**Work instructions**
Check every line of the entries below for "memory", and copy the lines that have it.

Start of Given data

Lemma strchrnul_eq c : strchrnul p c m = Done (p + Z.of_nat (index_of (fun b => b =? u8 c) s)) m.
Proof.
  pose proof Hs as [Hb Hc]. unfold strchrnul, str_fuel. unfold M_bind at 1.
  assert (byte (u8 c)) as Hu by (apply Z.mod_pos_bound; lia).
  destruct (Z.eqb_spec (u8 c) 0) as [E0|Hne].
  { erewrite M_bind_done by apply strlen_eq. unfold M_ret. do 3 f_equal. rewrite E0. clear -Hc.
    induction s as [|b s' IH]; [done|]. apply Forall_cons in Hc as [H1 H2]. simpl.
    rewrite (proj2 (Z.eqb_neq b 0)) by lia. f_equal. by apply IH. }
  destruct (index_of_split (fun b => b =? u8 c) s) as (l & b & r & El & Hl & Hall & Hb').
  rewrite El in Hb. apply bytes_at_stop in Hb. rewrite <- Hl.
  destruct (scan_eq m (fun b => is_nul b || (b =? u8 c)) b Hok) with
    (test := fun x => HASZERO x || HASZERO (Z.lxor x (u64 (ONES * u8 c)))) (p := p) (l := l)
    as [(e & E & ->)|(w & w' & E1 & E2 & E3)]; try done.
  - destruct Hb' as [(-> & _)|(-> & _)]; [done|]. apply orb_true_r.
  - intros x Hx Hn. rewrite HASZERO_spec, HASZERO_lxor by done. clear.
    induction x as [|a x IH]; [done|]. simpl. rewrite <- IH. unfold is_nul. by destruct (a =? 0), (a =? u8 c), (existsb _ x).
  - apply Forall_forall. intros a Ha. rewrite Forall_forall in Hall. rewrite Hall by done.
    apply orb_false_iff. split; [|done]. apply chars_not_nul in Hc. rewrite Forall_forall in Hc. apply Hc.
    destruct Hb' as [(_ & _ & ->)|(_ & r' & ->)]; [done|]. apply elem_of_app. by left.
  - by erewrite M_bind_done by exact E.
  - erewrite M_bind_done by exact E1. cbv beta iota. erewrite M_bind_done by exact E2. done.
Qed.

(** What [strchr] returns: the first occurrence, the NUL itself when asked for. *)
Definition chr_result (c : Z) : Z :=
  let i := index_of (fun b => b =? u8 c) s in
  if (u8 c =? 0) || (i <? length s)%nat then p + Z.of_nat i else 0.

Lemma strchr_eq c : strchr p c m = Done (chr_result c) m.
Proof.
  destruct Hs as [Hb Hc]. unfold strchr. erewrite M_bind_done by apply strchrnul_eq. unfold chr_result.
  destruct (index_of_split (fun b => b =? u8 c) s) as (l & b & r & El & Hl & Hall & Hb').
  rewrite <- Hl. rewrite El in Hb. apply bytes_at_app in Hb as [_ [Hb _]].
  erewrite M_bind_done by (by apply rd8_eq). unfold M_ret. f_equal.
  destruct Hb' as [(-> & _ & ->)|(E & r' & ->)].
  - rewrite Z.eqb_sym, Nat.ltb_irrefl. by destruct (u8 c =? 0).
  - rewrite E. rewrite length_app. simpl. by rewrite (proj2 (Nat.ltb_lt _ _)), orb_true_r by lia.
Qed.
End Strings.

End of Given data
Start of Given data

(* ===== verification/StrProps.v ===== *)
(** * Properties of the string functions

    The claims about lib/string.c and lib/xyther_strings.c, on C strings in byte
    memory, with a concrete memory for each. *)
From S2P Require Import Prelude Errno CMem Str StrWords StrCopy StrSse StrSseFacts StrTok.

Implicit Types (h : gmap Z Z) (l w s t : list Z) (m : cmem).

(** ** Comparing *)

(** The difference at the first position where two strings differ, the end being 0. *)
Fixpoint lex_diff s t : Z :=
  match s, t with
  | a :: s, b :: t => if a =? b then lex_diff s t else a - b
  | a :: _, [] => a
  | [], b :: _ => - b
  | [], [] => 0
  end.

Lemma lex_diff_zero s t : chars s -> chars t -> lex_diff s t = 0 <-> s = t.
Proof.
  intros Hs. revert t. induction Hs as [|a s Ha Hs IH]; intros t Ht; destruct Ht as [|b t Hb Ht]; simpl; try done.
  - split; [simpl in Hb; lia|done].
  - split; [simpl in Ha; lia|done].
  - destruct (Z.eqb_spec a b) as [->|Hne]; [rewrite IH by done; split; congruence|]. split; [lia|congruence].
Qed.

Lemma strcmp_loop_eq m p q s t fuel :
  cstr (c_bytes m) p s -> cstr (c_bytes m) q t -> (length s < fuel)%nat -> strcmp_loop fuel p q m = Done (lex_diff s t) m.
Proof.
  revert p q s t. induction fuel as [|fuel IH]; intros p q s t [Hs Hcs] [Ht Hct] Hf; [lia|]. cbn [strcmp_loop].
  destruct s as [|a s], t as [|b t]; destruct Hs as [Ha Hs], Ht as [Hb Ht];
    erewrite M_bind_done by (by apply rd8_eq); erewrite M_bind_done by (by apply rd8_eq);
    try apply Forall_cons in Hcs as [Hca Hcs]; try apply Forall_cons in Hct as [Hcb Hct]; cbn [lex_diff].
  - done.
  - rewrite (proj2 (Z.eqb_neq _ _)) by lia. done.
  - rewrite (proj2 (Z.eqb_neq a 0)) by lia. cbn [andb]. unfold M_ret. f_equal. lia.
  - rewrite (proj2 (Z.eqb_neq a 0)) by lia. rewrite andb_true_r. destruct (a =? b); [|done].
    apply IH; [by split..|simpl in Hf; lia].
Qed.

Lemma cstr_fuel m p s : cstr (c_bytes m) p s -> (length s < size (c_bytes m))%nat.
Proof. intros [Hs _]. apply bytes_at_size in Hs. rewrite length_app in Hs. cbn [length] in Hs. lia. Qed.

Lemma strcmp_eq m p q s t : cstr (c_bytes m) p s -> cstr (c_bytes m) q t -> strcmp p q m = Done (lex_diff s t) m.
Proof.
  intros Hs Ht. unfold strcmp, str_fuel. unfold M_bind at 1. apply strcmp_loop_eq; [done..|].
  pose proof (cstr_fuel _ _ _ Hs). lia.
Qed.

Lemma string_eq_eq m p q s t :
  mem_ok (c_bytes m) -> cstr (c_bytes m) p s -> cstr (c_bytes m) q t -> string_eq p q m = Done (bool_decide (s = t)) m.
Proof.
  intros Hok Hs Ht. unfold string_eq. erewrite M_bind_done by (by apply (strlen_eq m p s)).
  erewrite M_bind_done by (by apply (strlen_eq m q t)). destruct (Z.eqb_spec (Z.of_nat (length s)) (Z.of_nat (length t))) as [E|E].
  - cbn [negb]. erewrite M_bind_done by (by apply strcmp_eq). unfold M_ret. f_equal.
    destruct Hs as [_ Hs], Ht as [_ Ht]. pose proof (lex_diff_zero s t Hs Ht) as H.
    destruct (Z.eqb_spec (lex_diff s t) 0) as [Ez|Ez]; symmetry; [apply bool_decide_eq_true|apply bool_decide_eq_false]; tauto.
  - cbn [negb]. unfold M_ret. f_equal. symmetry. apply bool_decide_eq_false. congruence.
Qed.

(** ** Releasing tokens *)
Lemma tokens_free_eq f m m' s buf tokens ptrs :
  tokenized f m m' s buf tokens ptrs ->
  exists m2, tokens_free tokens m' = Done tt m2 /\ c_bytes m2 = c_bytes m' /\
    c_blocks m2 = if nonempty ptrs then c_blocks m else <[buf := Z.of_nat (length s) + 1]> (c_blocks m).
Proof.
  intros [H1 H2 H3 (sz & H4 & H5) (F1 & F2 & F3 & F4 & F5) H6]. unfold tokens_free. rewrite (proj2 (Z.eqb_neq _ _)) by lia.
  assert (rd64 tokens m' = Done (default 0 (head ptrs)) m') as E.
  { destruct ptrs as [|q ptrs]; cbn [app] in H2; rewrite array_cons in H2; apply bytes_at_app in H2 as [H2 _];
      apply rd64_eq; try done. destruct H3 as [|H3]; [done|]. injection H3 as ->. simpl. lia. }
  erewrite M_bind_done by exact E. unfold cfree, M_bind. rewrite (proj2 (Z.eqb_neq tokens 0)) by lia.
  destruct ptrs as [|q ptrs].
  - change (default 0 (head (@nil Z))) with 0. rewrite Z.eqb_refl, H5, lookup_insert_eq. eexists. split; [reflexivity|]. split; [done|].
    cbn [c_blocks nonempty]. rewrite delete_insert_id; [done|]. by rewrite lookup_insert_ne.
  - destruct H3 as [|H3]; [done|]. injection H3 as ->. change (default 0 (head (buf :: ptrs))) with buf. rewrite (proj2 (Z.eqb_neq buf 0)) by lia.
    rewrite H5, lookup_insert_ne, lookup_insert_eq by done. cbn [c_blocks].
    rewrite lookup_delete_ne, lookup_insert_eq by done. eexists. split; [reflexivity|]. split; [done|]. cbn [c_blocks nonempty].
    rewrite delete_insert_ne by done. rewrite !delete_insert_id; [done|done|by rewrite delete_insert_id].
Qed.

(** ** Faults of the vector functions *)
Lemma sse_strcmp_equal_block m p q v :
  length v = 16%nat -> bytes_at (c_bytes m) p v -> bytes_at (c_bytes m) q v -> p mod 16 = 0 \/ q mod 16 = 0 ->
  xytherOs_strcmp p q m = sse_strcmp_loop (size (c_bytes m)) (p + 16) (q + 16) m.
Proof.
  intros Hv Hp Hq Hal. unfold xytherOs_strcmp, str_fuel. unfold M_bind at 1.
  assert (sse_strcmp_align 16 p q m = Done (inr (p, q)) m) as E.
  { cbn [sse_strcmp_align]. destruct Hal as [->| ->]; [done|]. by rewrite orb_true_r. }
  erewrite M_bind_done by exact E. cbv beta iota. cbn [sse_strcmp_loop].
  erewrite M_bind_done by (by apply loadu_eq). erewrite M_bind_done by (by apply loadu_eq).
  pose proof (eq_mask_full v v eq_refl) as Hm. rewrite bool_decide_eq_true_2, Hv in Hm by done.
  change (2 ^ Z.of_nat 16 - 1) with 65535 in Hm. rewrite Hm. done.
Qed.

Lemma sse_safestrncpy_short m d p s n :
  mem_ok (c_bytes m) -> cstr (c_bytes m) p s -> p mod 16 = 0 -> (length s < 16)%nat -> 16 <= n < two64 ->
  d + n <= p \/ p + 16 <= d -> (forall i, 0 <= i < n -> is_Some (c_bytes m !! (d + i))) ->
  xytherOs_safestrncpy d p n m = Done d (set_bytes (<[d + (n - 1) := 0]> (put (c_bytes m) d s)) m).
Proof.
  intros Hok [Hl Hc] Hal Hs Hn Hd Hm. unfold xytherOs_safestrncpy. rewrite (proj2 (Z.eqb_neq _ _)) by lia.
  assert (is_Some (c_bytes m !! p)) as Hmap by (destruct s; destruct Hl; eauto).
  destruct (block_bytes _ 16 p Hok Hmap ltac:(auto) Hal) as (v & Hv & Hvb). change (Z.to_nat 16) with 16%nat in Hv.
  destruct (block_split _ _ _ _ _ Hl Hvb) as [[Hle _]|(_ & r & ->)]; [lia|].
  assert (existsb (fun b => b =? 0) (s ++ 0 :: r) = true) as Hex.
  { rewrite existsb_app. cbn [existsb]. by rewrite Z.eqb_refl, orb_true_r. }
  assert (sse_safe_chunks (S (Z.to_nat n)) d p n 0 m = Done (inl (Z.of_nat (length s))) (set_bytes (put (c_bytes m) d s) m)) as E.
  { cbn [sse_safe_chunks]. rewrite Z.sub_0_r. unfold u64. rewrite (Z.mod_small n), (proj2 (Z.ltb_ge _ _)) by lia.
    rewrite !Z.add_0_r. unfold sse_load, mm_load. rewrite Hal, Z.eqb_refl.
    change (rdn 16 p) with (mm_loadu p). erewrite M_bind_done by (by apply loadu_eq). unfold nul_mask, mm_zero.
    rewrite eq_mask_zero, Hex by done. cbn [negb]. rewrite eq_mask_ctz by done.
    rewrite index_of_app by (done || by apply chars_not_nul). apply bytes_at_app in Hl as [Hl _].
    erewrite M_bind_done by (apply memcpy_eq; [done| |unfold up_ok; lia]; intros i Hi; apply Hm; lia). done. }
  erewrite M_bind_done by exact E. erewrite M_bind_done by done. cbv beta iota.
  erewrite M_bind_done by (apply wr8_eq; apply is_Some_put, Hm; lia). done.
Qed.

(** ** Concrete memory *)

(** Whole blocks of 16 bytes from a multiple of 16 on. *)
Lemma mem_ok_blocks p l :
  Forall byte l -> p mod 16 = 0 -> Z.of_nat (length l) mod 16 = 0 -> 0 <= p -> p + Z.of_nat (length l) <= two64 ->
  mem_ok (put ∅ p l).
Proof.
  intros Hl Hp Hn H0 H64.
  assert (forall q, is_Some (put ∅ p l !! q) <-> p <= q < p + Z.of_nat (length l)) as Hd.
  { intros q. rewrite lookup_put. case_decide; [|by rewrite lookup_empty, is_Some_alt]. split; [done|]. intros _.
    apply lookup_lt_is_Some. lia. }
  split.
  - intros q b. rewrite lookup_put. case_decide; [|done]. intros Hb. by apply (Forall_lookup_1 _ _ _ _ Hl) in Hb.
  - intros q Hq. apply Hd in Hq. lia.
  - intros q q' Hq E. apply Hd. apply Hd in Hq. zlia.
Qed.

End of Given data
Start of Given data

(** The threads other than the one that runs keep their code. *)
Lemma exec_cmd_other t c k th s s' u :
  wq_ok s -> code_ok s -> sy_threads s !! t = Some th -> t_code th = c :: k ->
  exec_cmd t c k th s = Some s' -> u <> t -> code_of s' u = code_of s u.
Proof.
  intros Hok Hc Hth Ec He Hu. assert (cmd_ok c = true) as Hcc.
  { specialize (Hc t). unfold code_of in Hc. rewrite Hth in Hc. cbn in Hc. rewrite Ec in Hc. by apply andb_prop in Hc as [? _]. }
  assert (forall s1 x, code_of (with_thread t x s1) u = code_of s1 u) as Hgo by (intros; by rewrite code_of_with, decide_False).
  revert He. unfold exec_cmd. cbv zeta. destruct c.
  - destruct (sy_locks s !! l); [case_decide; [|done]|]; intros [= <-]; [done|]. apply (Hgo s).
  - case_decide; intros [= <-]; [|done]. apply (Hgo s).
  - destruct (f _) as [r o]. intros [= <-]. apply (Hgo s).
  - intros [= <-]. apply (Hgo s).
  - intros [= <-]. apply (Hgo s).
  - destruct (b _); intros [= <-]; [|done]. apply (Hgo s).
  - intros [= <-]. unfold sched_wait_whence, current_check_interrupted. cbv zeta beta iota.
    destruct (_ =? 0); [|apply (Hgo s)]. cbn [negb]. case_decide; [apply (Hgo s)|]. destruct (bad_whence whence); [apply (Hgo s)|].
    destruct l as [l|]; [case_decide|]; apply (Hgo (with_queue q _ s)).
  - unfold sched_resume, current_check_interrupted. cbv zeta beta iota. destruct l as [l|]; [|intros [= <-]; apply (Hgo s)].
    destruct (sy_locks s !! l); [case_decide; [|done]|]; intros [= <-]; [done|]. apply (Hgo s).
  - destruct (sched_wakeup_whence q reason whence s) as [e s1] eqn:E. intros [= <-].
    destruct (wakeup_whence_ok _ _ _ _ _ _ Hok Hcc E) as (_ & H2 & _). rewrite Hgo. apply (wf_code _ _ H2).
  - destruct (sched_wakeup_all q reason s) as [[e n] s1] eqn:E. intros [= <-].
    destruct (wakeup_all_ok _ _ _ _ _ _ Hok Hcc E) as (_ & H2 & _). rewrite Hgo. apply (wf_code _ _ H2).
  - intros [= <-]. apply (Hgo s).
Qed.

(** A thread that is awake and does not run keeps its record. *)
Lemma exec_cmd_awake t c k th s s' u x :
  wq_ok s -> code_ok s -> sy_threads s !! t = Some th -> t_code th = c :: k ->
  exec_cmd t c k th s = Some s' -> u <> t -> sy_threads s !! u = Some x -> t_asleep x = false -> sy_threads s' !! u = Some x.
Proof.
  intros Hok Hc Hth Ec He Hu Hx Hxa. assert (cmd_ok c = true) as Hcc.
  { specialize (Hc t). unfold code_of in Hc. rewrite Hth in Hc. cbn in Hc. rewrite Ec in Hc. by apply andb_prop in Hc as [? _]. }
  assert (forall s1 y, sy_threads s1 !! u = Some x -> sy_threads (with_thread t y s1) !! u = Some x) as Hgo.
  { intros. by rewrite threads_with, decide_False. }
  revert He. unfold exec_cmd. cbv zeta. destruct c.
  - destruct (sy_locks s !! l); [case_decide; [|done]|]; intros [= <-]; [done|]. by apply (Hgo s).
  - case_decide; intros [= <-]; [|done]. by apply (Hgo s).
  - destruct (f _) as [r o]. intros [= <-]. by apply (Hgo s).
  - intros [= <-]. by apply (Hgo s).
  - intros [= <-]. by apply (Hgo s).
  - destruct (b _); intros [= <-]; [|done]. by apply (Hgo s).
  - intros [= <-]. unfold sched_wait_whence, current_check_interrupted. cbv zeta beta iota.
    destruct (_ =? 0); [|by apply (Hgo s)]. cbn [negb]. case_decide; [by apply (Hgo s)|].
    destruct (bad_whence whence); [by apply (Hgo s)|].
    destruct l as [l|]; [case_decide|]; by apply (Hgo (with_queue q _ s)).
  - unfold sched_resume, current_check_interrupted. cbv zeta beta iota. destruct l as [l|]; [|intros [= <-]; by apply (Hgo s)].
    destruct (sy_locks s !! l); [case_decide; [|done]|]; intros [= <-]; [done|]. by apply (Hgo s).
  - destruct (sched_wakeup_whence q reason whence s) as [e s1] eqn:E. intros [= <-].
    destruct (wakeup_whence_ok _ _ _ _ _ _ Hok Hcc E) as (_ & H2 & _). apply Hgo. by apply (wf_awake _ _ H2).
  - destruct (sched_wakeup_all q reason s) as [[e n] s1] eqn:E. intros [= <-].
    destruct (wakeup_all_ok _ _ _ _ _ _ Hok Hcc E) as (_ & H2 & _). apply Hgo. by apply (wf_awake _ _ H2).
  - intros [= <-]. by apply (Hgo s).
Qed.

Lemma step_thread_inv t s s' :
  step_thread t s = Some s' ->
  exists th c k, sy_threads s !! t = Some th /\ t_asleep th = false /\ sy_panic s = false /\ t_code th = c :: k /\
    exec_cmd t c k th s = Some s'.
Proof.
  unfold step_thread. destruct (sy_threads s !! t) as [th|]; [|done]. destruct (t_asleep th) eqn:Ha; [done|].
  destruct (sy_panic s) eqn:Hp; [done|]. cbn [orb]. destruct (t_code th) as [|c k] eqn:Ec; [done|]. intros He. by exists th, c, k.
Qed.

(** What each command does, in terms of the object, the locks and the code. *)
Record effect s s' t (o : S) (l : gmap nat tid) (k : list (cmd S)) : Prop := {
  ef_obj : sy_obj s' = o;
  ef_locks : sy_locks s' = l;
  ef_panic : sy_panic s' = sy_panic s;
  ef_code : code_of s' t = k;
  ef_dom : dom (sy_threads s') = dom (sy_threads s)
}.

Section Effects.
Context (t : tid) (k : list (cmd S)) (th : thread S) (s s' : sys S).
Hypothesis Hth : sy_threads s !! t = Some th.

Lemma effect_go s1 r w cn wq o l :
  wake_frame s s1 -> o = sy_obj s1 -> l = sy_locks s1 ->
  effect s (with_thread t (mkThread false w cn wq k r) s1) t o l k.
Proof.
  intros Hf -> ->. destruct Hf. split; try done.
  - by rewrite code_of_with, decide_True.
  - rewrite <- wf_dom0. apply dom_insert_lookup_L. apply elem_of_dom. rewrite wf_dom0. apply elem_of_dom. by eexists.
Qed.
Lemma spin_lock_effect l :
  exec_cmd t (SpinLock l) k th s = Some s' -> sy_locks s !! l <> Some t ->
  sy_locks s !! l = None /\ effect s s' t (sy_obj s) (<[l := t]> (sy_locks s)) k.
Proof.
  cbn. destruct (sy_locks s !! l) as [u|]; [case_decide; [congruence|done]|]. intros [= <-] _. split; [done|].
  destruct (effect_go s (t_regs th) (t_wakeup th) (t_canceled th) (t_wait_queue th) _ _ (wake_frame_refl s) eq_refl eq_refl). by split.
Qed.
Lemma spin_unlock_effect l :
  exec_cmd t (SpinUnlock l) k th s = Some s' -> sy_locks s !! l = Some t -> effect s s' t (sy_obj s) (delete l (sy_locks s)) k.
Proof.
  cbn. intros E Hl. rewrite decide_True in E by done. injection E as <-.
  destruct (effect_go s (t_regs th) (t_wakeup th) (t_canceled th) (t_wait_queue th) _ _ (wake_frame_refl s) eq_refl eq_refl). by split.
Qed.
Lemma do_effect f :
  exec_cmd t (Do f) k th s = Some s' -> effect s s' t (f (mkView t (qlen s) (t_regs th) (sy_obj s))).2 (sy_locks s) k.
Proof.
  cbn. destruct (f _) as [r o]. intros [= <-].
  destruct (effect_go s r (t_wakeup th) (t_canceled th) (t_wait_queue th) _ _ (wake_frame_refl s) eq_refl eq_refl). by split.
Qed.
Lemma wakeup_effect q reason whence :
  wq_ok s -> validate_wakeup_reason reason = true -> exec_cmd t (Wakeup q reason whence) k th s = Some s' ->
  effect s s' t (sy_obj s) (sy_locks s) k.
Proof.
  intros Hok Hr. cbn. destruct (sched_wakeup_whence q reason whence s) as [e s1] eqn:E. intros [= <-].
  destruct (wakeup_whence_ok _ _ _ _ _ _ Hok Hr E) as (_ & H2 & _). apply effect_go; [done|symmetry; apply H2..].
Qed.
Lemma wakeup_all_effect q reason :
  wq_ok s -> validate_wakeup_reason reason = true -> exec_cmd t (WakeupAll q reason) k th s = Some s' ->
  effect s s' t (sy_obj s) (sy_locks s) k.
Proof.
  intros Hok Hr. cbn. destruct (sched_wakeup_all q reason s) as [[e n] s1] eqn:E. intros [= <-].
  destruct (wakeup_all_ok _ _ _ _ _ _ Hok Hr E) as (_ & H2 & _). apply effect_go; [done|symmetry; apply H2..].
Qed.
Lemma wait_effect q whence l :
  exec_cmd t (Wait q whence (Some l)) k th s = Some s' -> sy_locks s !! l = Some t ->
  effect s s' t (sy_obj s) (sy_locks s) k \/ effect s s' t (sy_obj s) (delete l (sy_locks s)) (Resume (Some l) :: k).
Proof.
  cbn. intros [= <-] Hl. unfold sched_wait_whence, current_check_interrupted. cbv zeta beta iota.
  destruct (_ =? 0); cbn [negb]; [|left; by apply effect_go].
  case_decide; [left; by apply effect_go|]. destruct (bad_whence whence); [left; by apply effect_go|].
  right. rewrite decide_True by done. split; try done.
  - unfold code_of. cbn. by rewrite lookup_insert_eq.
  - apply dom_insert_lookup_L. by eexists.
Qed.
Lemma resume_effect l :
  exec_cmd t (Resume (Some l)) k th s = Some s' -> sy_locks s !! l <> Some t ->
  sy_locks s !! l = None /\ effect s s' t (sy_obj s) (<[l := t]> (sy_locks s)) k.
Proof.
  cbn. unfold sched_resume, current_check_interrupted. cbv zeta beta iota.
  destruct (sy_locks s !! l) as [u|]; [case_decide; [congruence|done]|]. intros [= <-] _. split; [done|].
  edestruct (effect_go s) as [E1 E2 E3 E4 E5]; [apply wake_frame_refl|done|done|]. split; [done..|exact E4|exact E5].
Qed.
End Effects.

End of Given data

**Result of the exercise**
    memory, with a concrete memory for each. *)
(** ** Concrete memory *)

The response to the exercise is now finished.